WHAT IS REQUIRED ::
Exactly reproduce the line containing "- pose proof" together with every line after it, through the end of the entries, and give nothing more.

(Collected data entries)
(* ===== verification/Restore.v ===== *)
(** * Saving the window's devices and loading them again

    on_save and on_load of userspace/wusbip together with the driver, which keeps the list of the persistent devices:
    what the window stores with set_persistent is what it reads with get_persistent when it is started again. *)

From S2P Require Import Prelude Parser DescPatch Policy Session Filter Vhci Events Attach Device Ioctl Client Persist Tree.

Section restoring.
Context {W : Type} `{Wdf W} `{AttachWdf W} `{Udecx W} `{Controller W}.
Context {R : Type} `{Policy.Registry R} {K : Type} `{HK : PersistentKeyLaws K}.
Context (dos_error : ntstatus -> win_error) (junk : nat -> list byte).
Context (unicode_to_utf8 : nat -> list Z -> ntstatus * list byte).
Context (utf8_to_unicode_n : list byte -> ntstatus * list Z).
Context (hash_string : list Z -> ntstatus * Z) (pool : Z -> bool).
Context (source_of : device -> Z) (wi_source : request -> Z) (stack pad : list byte) (new_request : world W -> request).
Context (wide : list byte -> option (list Z)) `{!Codec wide}.
Context (utf8_to_wchar : list byte -> option (list Z)) (wchar_to_utf8 : list Z -> option (list byte)).
Context `{!Conversions wide utf8_to_wchar wchar_to_utf8 unicode_to_utf8}.
Context (to_utf8 : list Z -> list byte) `{!Inj (=) (=) to_utf8}.
Context {C : Type} `{Config C} (expand : list Z -> list Z) `{!ConfigLaws C expand}.

#[local] Abbreviation control := (driver_control dos_error junk unicode_to_utf8 utf8_to_unicode_n hash_string pool source_of wi_source
                       stack pad new_request).

(** C35: devices that are saved come back.  on_save writes the devices of the window, but for those nothing is known of, to the configuration and gives those that are marked persistent
    to the driver; when the driver has stored them, get_persistent returns them, and on_load of an empty tree makes a row for every device that was saved, and none else.
    The row has the texts that were saved, the state unplugged, no port and no source, and it is marked persistent exactly when the row was,
    in whatever order the configuration lists its groups.  The texts must be ones the configuration gives back as they were written - it expands
    environment variables in what it reads -, and the names and serial numbers of the marked devices free of commas and terminators, in a value of at most 511 units. *)
Theorem saved_devices_come_back (cfg : C) (tree : list server) (s : driver) (strs : list (list Z)) (fuel : nat) :
  let '(cfg', marked) := on_save to_utf8 cfg tree in
  tree_ok tree -> Forall (fun s => is_Some (split_server_url (url s))) tree ->
  Forall (kept expand) (filter (fun e => is_empty e.2 = false) (flat tree)) -> Z.of_nat (length (flat tree)) < 2 ^ 32 ->
  key_open (d_key s) = STATUS_SUCCESS -> (1 <= fuel)%nat -> Forall2 (stored_string wide) marked strs -> (length (multi_sz strs) <= 511)%nat ->
  exists err stored s', set_persistent control utf8_to_wchar marked s = Some (err, stored, s') /\
    (stored = true -> exists err' persistent s'', get_persistent control wchar_to_utf8 fuel s' = Some (err', Some persistent, s'') /\
       forall saved, saved ≡ₚ get_saved cfg' -> exists tree', on_load to_utf8 [] saved persistent = Some tree' /\ tree_ok tree' /\
         forall k, row_of tree' k = (r ← row_of tree k; if is_empty r then None else Some (restored r))).
Proof.
  destruct (on_save to_utf8 cfg tree) as [cfg' marked] eqn:Hsave. intros Ht Hu Hk Hlen Hopen Hfuel Hstrs Hmax.
  edestruct (set_persistent_spec dos_error junk unicode_to_utf8 utf8_to_unicode_n hash_string pool source_of wi_source stack pad new_request wide
    utf8_to_wchar wchar_to_utf8 s marked strs Hstrs) as (err & stored & s' & Hset & _ & _ & _ & Hgood).
  exists err, stored, s'. split; [exact Hset|]. intros Hstored. destruct (Hgood Hstored) as [Hm Hkey].
  destruct (get_persistent_spec dos_error junk unicode_to_utf8 utf8_to_unicode_n hash_string pool source_of wi_source stack pad new_request wide
    utf8_to_wchar wchar_to_utf8 s' (d_key s) marked strs fuel Hstrs Hm Hkey Hopen Hmax Hfuel) as (err' & s2 & Hget & _).
  exists err', marked, s2. split; [exact Hget|]. intros saved Hsaved.
  destruct (saved_devices_restored to_utf8 expand cfg tree Ht Hu Hk Hlen saved) as (tree' & Hload & Hrest); [by rewrite Hsave|].
  rewrite Hsave in Hload. exists tree'. split; [exact Hload|exact Hrest].
Qed.
End restoring.

Module Demo.
#[local] Existing Instances Events.Demo.framework Attach.Demo.requests Ioctl.Demo.framework Controller.Demo.usb_stack
  Tree.Demo.to_utf8_inj Tree.Demo.cfg_config Tree.Demo.cfg_laws Persist.Demo.one_value_key Persist.Demo.one_value_key_laws
  Persist.Demo.ascii Persist.Demo.conversions.
Import Tree.Demo.

(** The window with the device of Tree.Demo, which is marked and has a note. *)
Definition saved : cfg * list persistent_device := on_save to_utf8 ([] : cfg) shown.

Definition strings : list (list Z) := map (fun d => map b2z (format_device d)) saved.2.

Lemma marked_strings : Forall2 (stored_string Persist.Demo.wide) saved.2 strings.
Proof.
  unfold strings. assert (exists d, saved.2 = [d]) as [d Hd] by (eexists; vm_compute; reflexivity). rewrite Hd. constructor; [|constructor].
  vm_compute in Hd. injection Hd as <-. match goal with |- stored_string _ ?d _ =>
    exists (map b2z (Client.hostname (pd_location d))), (map b2z (Client.service (pd_location d))), (map b2z (Client.busid (pd_location d))), (map b2z (pd_serial d)) end.
  split; [|vm_compute; reflexivity].
  split; [repeat split; apply (bool_decide_unpack _); exact I|apply (bool_decide_unpack _); exact I|vm_compute; reflexivity..].
Qed.

Lemma marked_stored :
  (fun r => snd (fst r)) <$> set_persistent Persist.Demo.control Persist.Demo.utf8_to_wchar saved.2 Persist.Demo.driver0 = Some true.
Proof. vm_compute. reflexivity. Qed.

Lemma saved_devices_come_back_witness : exists err s' err' persistent s'' tree' r,
  set_persistent Persist.Demo.control Persist.Demo.utf8_to_wchar saved.2 Persist.Demo.driver0 = Some (err, true, s') /\
  get_persistent Persist.Demo.control Persist.Demo.wchar_to_utf8 1 s' = Some (err', Some persistent, s'') /\
  on_load to_utf8 [] (get_saved saved.1) persistent = Some tree' /\
  row_of tree' (loc_key from_utf8 place) = Some r /\ get r COL_NOTES = map b2z [x6d; x69; x6e; x65] /\ get r COL_STATE = to_string unplugged /\ is_persistent r = true.
Proof.
  pose proof (saved_devices_come_back (R := one_value_registry) (HK := Persist.Demo.one_value_key_laws) Client.Demo.dos_error Client.Demo.junk
    Events.Demo.utf8 Controller.Demo.to_unicode Attach.Demo.hash_string (fun _ => true) (fun _ => 9) (fun _ => 8) (replicate 268 x55) [x00; x00; x00]
    Client.Demo.new_request Persist.Demo.wide Persist.Demo.utf8_to_wchar Persist.Demo.wchar_to_utf8 to_utf8 (fun v => v) ([] : cfg) shown
    Persist.Demo.driver0 strings 1) as Hx.
  change (on_save to_utf8 ([] : cfg) shown) with saved in Hx. rewrite (surjective_pairing saved) in Hx.
  destruct Hx as (err & stored & s' & Hset & Hback).
  - split.
    + vm_compute. apply list.NoDup_singleton.
    + vm_compute. apply list.NoDup_singleton.
    + vm_compute. by repeat constructor.
    + vm_compute. by repeat constructor.
  - vm_compute. constructor; [by eexists|constructor].
  - vm_compute. repeat constructor; try done.
  - vm_compute. reflexivity.
  - reflexivity.
  - exact (le_n 1).
  - exact marked_strings.
  - vm_compute. lia.
  - pose proof marked_stored as Hr. unfold Persist.Demo.control in Hr |- *. rewrite Hset in Hr. injection Hr as ->.
    destruct (Hback eq_refl) as (err' & persistent & s'' & Hget & Hload).
    destruct (Hload (get_saved saved.1) (Permutation_refl _)) as (tree' & Htree & _ & Hrow).
    exists err, s', err', persistent, s'', tree'. eexists. split; [exact Hset|]. split; [exact Hget|]. split; [exact Htree|].
    rewrite Hrow. split; [vm_compute; reflexivity|]. split; [vm_compute; reflexivity|]. split; vm_compute; reflexivity.
Defined.
End Demo.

EXERCISE OUTPUT ::
  - pose proof marked_stored as Hr. unfold Persist.Demo.control in Hr |- *. rewrite Hset in Hr. injection Hr as ->.
    destruct (Hback eq_refl) as (err' & persistent & s'' & Hget & Hload).
    destruct (Hload (get_saved saved.1) (Permutation_refl _)) as (tree' & Htree & _ & Hrow).
    exists err, s', err', persistent, s'', tree'. eexists. split; [exact Hset|]. split; [exact Hget|]. split; [exact Htree|].
    rewrite Hrow. split; [vm_compute; reflexivity|]. split; [vm_compute; reflexivity|]. split; vm_compute; reflexivity.
Defined.
End Demo.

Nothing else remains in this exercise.